EXERCISE DESCRIPTION
The answer must be a single number: the count of lines in these records that hold "value".

GIVEN ENTRIES
★ ★ ★ ★

Lemma PublishMessage_headers_witness :
  NoDup (map fst [("x-trace", "1")]) /\
  @http.url_Parse scripted (publishURL localhost "t") = true /\
  exists body,
    Marshal_Message (mkMessage "m") = Ok body /\
    http.sent (snd (@PublishMessage scripted localhost "t" (mkMessage "m")
                      [("x-trace", "1")] (start [reply 201 ""])))
      = ([] ++ [publishRequest localhost "t" (mkMessage "m") [("x-trace", "1")]])%list /\
    http.Method (publishRequest localhost "t" (mkMessage "m") [("x-trace", "1")]) = "POST" /\
    http.URL (publishRequest localhost "t" (mkMessage "m") [("x-trace", "1")])
      = publishURL localhost "t" /\
    http.Body (publishRequest localhost "t" (mkMessage "m") [("x-trace", "1")]) = Some body /\
    forall key value,
      In (key, value) [("x-trace", "1")] ->
      (forall key' value', In (key', value') [("x-trace", "1")] ->
         http.CanonicalMIMEHeaderKey key' = http.CanonicalMIMEHeaderKey key -> key' = key) ->
      http.Hdr (publishRequest localhost "t" (mkMessage "m") [("x-trace", "1")])
        !! http.CanonicalMIMEHeaderKey key = Some [value] /\
      http.Header_Get key
        (http.Hdr (publishRequest localhost "t" (mkMessage "m") [("x-trace", "1")])) = value.
Proof.
  assert (Hnodup : NoDup (map fst [("x-trace", "1")])).
  { apply NoDup_cons; split; [rewrite list_elem_of_In; simpl; tauto | apply NoDup_nil; exact I]. }
  assert (Hparse : @http.url_Parse scripted (publishURL localhost "t") = true) by reflexivity.
  split; [exact Hnodup|]. split; [exact Hparse|].
  exact (@PublishMessage_headers scripted localhost "t" (mkMessage "m") [("x-trace", "1")]
           (start [reply 201 ""]) Hnodup Hparse).
Defined.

★ ★ ★ ★

ANSWER TO THE EXERCISE
5